WORK INSTRUCTIONS: What lines of the data below include the word "LocalScript"? Report them by copying each.

DATA FOR THIS EXERCISE:
(** * RoExport: the script extraction engine of [roexport/parser.py]

    A shallow embedding of [RobloxScript] and [RobloxFileParser] together
    with the parts of the Python standard library they call
    ([xml.etree.ElementTree] elements and [findall], [str] methods,
    [posixpath.join]), and the properties of the extraction engine.

    Text is modelled as [string]: a sequence of characters with code points
    U+0000..U+00FF, classified the way Python's [str] methods classify
    them. Paths are joined with the POSIX separator. *)

From stdpp Require Import gmap strings list fin_maps.
From Stdlib Require Import Ascii String NArith Lia.

Local Open Scope string_scope.

(** ** Python [str] *)

Module PyStr.

Definition code (c : ascii) : N := N_of_ascii c.

Definition between (lo hi : N) (c : ascii) : bool :=
  ((lo <=? code c) && (code c <=? hi))%N.

(** [c.isalnum()] for the code points below U+0100. *)
Definition isalnum (c : ascii) : bool :=
  between 48 57 c || between 65 90 c || between 97 122 c
  || (code c =? 170)%N || between 178 179 c || (code c =? 181)%N
  || between 185 186 c || between 188 190 c
  || between 192 214 c || between 216 246 c || between 248 255 c.

(** [c.isspace()] for the code points below U+0100. *)
Definition isspace (c : ascii) : bool :=
  between 9 13 c || between 28 32 c
  || (code c =? 133)%N || (code c =? 160)%N.

(** [c.lower()] for the code points below U+0100. *)
Definition lower_char (c : ascii) : ascii :=
  if between 65 90 c || between 192 214 c || between 216 222 c
  then ascii_of_N (code c + 32) else c.

Fixpoint lower (s : string) : string :=
  match s with
  | EmptyString => EmptyString
  | String c s' => String (lower_char c) (lower s')
  end.

(** [s.lstrip()] *)
Fixpoint lstrip (s : string) : string :=
  match s with
  | EmptyString => EmptyString
  | String c s' => if isspace c then lstrip s' else s
  end.

(** [s.rstrip()] *)
Fixpoint rstrip (s : string) : string :=
  match s with
  | EmptyString => EmptyString
  | String c s' =>
      match rstrip s' with
      | EmptyString => if isspace c then EmptyString else String c EmptyString
      | r => String c r
      end
  end.

(** [s.strip()] *)
Definition strip (s : string) : string := lstrip (rstrip s).

(** ["".join(c for c in s if keep(c))] *)
Fixpoint filter_chars (keep : ascii -> bool) (s : string) : string :=
  match s with
  | EmptyString => EmptyString
  | String c s' =>
      if keep c then String c (filter_chars keep s') else filter_chars keep s'
  end.

(** Truthiness of a [str]: [bool(s)]. *)
Definition truthy (s : string) : bool :=
  match s with EmptyString => false | String _ _ => true end.

(** [s.startswith(p)] *)
Definition startswith (p s : string) : bool := String.prefix p s.

Fixpoint rev_string (s : string) : string :=
  match s with
  | EmptyString => EmptyString
  | String c s' => rev_string s' ++ String c EmptyString
  end.

(** [s.endswith(p)] *)
Definition endswith (p s : string) : bool :=
  String.prefix (rev_string p) (rev_string s).

(** [o or ""] for an optional text. *)
Definition or_empty (o : option string) : string :=
  match o with Some s => s | None => "" end.

(** A text with at least one character that is not whitespace. *)
Fixpoint has_non_space (s : string) : bool :=
  match s with
  | EmptyString => false
  | String c s' => negb (isspace c) || has_non_space s'
  end.

End PyStr.

(** ** [posixpath.join] with two components *)

Module PosixPath.

Definition sep : string := "/".

Definition join (a b : string) : string :=
  if PyStr.startswith sep b then b
  else if negb (PyStr.truthy a) || PyStr.endswith sep a then a ++ b
  else a ++ sep ++ b.

End PosixPath.

(** ** [xml.etree.ElementTree.Element] *)

#[warnings="-register-all"]
Inductive Element : Type :=
  mkElement (tag : string) (attrib : gmap string string)
            (text : option string) (children : list Element).

Definition tag (e : Element) : string :=
  match e with mkElement t _ _ _ => t end.
Definition attrib (e : Element) : gmap string string :=
  match e with mkElement _ a _ _ => a end.
Definition text (e : Element) : option string :=
  match e with mkElement _ _ x _ => x end.
Definition children (e : Element) : list Element :=
  match e with mkElement _ _ _ cs => cs end.

(** [element.get(key)] *)
Definition get (e : Element) (key : string) : option string :=
  attrib e !! key.

(** [element.get(key, default)] *)
Definition get_default (e : Element) (key default : string) : string :=
  match get e key with Some v => v | None => default end.

(** [element.iter()]: the element and its descendants in document order. *)
Fixpoint iter (e : Element) : list Element :=
  match e with
  | mkElement _ _ _ cs => e :: flat_map iter cs
  end.

(** The strict descendants of an element in document order. *)
Definition descendants (e : Element) : list Element :=
  flat_map iter (children e).

(** [element.findall('.//' + name)] *)
Definition findall_descendant (name : string) (e : Element) : list Element :=
  List.filter (fun d => String.eqb (tag d) name) (descendants e).

(** [element.findall('.//' + name + '[@' + key + '="' + value + '"]')] *)
Definition findall_descendant_attr
    (name key value : string) (e : Element) : list Element :=
  List.filter (fun d => bool_decide (get d key = Some value))
              (findall_descendant name e).

(** ** [RobloxScript] *)

Record RobloxScript : Type := mkRobloxScript {
  name : string;
  source : string;
  script_type : string;
  parent_path : string
}.

(** [c.isalnum() or c in (' ', '-', '_')] *)
Definition keep_char (c : ascii) : bool :=
  PyStr.isalnum c
  || Ascii.eqb c " "%char || Ascii.eqb c "-"%char || Ascii.eqb c "_"%char.

(** The cleaned name computed in the first lines of [get_filename]. *)
Definition clean_name (s : RobloxScript) : string :=
  let cleaned := PyStr.rstrip (PyStr.filter_chars keep_char (name s)) in
  if negb (PyStr.truthy cleaned) then "script" else cleaned.

Definition get_filename (s : RobloxScript) : string :=
  if String.eqb (script_type s) "ModuleScript" then clean_name s ++ ".lua"
  else if String.eqb (script_type s) "LocalScript"
       then clean_name s ++ ".client.lua"
       else clean_name s ++ ".server.lua".

Definition get_full_path (s : RobloxScript) : string :=
  if PyStr.truthy (parent_path s)
  then PosixPath.join (parent_path s) (get_filename s)
  else get_filename s.

(** ** [RobloxFileParser] *)

(** [class_name in ['Script', 'LocalScript', 'ModuleScript']] *)
Definition is_script_class (class_name : string) : bool :=
  String.eqb class_name "Script" || String.eqb class_name "LocalScript"
  || String.eqb class_name "ModuleScript".

(** The inner loop of both property scans: the first child of a
    [Properties] grouping whose [name] attribute is [key]. *)
Fixpoint first_named (key : string) (cs : list Element) : option Element :=
  match cs with
  | [] => None
  | child :: cs' =>
      if bool_decide (get child "name" = Some key) then Some child
      else first_named key cs'
  end.

(** Lines 132-135: the scan returns at the first grouping with a match. *)
Fixpoint name_in_properties (props : list Element) : option string :=
  match props with
  | [] => None
  | prop :: props' =>
      match first_named "Name" (children prop) with
      | Some child => Some (PyStr.or_empty (text child))
      | None => name_in_properties props'
      end
  end.

(** Lines 138-139: the loop returns in its first iteration. *)
Definition name_in_strings (elems : list Element) : option string :=
  match elems with
  | [] => None
  | string_elem :: _ => Some (PyStr.or_empty (text string_elem))
  end.

Definition _get_element_name (element : Element) : string :=
  match name_in_properties (findall_descendant "Properties" element) with
  | Some n => n
  | None =>
      match name_in_strings
              (findall_descendant_attr "string" "name" "Name" element) with
      | Some n => n
      | None => get_default element "referent" (get_default element "class" "")
      end
  end.

(** Lines 110-115: [source] is assigned at every grouping with a match;
    the [break] leaves the inner loop only. *)
Fixpoint source_in_properties (props : list Element) (source : string)
    : string :=
  match props with
  | [] => source
  | prop :: props' =>
      match first_named "Source" (children prop) with
      | Some child => source_in_properties props' (PyStr.or_empty (text child))
      | None => source_in_properties props' source
      end
  end.

(** Lines 119-121: the loop assigns once and breaks. *)
Definition source_in_strings (elems : list Element) (source : string)
    : string :=
  match elems with
  | [] => source
  | string_elem :: _ => PyStr.or_empty (text string_elem)
  end.

(** Lines 109-121 of [_extract_script]: the looked-up Source text. *)
Definition find_source (element : Element) : string :=
  let source :=
    source_in_properties (findall_descendant "Properties" element) "" in
  if negb (PyStr.truthy source)
  then source_in_strings
         (findall_descendant_attr "string" "name" "Source" element) source
  else source.

Definition _extract_script
    (element : Element) (script_type parent_path : string)
    : option RobloxScript :=
  let name := _get_element_name element in
  let name :=
    if negb (PyStr.truthy name) then "unnamed_" ++ PyStr.lower script_type
    else name in
  let source := find_source element in
  if PyStr.truthy (PyStr.strip source)
  then Some (mkRobloxScript name source script_type parent_path)
  else None.

(** Lines 91-96 of [_parse_element]: the path handed to the children. *)
Definition current_path (element : Element) (parent_path : string) : string :=
  let class_name := get_default element "class" "" in
  let name := _get_element_name element in
  if PyStr.truthy name && negb (is_script_class class_name)
  then if PyStr.truthy parent_path
       then PosixPath.join parent_path name else name
  else parent_path.

(** Lines 85-89 of [_parse_element]: [self.scripts] after the element's own
    record, if any, is appended. *)
Definition append_own
    (element : Element) (parent_path : string) (scripts : list RobloxScript)
    : list RobloxScript :=
  let class_name := get_default element "class" "" in
  if is_script_class class_name
  then match _extract_script element class_name parent_path with
       | Some script => scripts ++ [script]
       | None => scripts
       end
  else scripts.

(** [_parse_element], threading the contents of [self.scripts]. *)
Fixpoint _parse_element
    (element : Element) (parent_path : string) (scripts : list RobloxScript)
    : list RobloxScript :=
  match element with
  | mkElement _ _ _ cs =>
      fold_left
        (fun scripts child =>
           _parse_element child (current_path element parent_path) scripts)
        cs
        (append_own element parent_path scripts)
  end.

(** [get_scripts_by_type] on the contents of [self.scripts]. *)
Definition get_scripts_by_type
    (scripts : list RobloxScript) (ty : string) : list RobloxScript :=
  List.filter (fun script => String.eqb (script_type script) ty) scripts.

(** One iteration of the loop of [get_script_count]. *)
Definition count_script
    (counts : gmap string nat) (script : RobloxScript) : gmap string nat :=
  match counts !! script_type script with
  | Some n => <[script_type script := n + 1]> counts
  | None => counts
  end.

Definition initial_counts : gmap string nat :=
  <["Script" := 0]> (<["LocalScript" := 0]> (<["ModuleScript" := 0]> ∅)).

(** [get_script_count] on the contents of [self.scripts]. *)
Definition get_script_count (scripts : list RobloxScript) : gmap string nat :=
  fold_left count_script scripts initial_counts.

(** ** [parse_file] and the list objects it hands out

    [self.scripts] is a reference to a list object; [parse_file] returns
    that reference. The store maps references to the contents of the list
    objects allocated so far. *)

Definition ref := nat.

Record Store : Type := mkStore {
  lists : gmap ref (list RobloxScript)
}.

Record RobloxFileParser : Type := mkParser {
  scripts : ref
}.

(** What [ET.parse] makes of an existing file. *)
Inductive Decoded : Type :=
| Unreadable
| Malformed
| Parsed (root : Element).

(** The files there are: [None] where [os.path.exists] is false. *)
Definition FileSystem := string -> option Decoded.

Inductive Outcome (A : Type) : Type :=
| Return (a : A)
| FileNotFoundError
| ValueError
| RuntimeError.
Arguments Return {A} a.
Arguments FileNotFoundError {A}.
Arguments ValueError {A}.
Arguments RuntimeError {A}.

(** A fresh list object [[]]. *)
Definition alloc (st : Store) : Store * ref :=
  let l := fresh (dom (lists st)) in
  (mkStore (<[l := []]> (lists st)), l).

(** The contents of a list object. *)
Definition contents (st : Store) (l : ref) : list RobloxScript :=
  default [] (lists st !! l).

(** [RobloxFileParser()] *)
Definition new_parser (st : Store) : Store * RobloxFileParser :=
  let '(st', l) := alloc st in (st', mkParser l).

(** The walk started by [parse_file], appending in place to the list object
    [self.scripts] refers to. *)
Definition walk_into (l : ref) (root : Element) (st : Store) : Store :=
  mkStore (<[l := _parse_element root "" (contents st l)]> (lists st)).

(** [file_path.lower().endswith(('.rbxm', '.rbxl'))] *)
Definition has_roblox_extension (file_path : string) : bool :=
  PyStr.endswith ".rbxm" (PyStr.lower file_path)
  || PyStr.endswith ".rbxl" (PyStr.lower file_path).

EXERCISE RESULT:
  else if String.eqb (script_type s) "LocalScript"
(** [class_name in ['Script', 'LocalScript', 'ModuleScript']] *)
  String.eqb class_name "Script" || String.eqb class_name "LocalScript"
  <["Script" := 0]> (<["LocalScript" := 0]> (<["ModuleScript" := 0]> ∅)).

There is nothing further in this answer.